After finding the line containing "<[e.1 := default" below, please output that line and each following one through the line containing "foldl prepareStep ∅ updsNotYetApplied.", exactly as written.

##### Records supplied #####

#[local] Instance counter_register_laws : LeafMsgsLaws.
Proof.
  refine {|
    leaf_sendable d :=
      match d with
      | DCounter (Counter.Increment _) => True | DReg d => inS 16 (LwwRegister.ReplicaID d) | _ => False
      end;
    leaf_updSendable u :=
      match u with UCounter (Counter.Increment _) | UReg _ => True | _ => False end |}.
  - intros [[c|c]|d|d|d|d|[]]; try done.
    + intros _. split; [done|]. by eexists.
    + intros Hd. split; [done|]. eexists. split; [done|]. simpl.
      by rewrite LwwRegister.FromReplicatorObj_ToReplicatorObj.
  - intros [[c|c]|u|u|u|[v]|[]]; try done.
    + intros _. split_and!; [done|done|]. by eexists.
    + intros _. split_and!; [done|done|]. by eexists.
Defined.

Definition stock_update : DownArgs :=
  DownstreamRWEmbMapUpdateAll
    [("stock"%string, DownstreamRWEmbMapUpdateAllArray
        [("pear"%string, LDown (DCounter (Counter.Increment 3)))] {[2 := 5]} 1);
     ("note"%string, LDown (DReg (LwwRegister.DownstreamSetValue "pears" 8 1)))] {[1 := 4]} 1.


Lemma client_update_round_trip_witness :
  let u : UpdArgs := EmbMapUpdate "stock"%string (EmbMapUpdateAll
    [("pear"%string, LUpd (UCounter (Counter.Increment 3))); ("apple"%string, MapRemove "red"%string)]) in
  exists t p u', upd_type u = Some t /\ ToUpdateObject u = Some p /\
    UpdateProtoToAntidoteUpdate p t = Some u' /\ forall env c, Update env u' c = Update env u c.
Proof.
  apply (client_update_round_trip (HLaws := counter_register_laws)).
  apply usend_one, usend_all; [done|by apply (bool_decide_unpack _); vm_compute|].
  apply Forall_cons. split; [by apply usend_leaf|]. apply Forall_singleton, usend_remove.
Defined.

#####
##### Records supplied #####

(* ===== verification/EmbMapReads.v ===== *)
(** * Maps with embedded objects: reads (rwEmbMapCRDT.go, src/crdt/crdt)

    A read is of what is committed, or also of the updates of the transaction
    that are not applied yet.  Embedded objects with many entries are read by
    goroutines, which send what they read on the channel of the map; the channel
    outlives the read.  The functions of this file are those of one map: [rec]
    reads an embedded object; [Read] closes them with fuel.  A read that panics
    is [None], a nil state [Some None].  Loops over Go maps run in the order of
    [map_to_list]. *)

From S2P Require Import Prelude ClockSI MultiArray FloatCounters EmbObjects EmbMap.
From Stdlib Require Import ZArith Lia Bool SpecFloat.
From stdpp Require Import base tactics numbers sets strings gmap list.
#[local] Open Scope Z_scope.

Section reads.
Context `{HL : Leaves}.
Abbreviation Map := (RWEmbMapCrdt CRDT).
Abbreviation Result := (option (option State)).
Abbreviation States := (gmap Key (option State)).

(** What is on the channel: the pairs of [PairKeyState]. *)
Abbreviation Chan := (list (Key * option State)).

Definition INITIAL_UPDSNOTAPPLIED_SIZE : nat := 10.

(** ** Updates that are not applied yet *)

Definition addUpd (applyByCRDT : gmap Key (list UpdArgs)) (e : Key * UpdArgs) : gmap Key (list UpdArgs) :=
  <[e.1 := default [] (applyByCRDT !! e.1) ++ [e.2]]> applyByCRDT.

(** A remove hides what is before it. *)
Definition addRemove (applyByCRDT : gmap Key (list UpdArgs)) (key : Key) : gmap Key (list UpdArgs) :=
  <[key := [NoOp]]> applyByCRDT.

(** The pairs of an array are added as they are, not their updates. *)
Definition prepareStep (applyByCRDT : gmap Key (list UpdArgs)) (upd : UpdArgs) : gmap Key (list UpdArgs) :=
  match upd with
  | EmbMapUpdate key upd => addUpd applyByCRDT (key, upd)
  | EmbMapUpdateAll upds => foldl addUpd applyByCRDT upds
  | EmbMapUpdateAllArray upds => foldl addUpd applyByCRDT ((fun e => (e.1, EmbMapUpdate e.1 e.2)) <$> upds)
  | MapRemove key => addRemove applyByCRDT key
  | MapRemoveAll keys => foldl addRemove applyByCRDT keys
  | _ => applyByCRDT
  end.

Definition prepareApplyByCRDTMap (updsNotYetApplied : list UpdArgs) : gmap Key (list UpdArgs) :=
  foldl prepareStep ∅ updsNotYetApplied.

#####
##### Records supplied #####

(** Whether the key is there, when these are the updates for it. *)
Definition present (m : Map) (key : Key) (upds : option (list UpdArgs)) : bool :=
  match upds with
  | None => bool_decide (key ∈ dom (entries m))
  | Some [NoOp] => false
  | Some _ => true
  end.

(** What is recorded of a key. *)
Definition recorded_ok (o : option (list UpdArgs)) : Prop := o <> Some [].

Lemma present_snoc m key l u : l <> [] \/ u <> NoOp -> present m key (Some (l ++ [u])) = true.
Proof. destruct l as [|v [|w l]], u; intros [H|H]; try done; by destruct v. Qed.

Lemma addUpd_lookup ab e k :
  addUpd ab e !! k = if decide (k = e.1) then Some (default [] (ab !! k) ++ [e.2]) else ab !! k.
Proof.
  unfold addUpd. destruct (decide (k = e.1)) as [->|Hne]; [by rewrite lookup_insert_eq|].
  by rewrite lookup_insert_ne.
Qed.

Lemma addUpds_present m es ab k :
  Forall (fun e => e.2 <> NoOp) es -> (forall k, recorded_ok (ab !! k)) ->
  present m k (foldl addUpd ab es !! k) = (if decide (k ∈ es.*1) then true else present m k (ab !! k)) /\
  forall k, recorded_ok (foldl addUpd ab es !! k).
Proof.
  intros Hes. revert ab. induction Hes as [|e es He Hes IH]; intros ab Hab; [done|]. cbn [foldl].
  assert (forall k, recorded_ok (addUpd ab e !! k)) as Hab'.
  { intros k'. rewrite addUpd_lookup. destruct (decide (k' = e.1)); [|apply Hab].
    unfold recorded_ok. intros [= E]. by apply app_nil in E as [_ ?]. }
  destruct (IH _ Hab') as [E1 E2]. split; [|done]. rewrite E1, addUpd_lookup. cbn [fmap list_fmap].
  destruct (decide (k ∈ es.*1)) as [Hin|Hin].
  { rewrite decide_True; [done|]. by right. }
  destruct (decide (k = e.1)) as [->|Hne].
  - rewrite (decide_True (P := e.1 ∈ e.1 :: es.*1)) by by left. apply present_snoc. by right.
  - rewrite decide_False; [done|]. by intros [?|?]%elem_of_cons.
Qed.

#####

## Task answer:
  <[e.1 := default [] (applyByCRDT !! e.1) ++ [e.2]]> applyByCRDT.

(** A remove hides what is before it. *)
Definition addRemove (applyByCRDT : gmap Key (list UpdArgs)) (key : Key) : gmap Key (list UpdArgs) :=
  <[key := [NoOp]]> applyByCRDT.

(** The pairs of an array are added as they are, not their updates. *)
Definition prepareStep (applyByCRDT : gmap Key (list UpdArgs)) (upd : UpdArgs) : gmap Key (list UpdArgs) :=
  match upd with
  | EmbMapUpdate key upd => addUpd applyByCRDT (key, upd)
  | EmbMapUpdateAll upds => foldl addUpd applyByCRDT upds
  | EmbMapUpdateAllArray upds => foldl addUpd applyByCRDT ((fun e => (e.1, EmbMapUpdate e.1 e.2)) <$> upds)
  | MapRemove key => addRemove applyByCRDT key
  | MapRemoveAll keys => foldl addRemove applyByCRDT keys
  | _ => applyByCRDT
  end.

Definition prepareApplyByCRDTMap (updsNotYetApplied : list UpdArgs) : gmap Key (list UpdArgs) :=
  foldl prepareStep ∅ updsNotYetApplied.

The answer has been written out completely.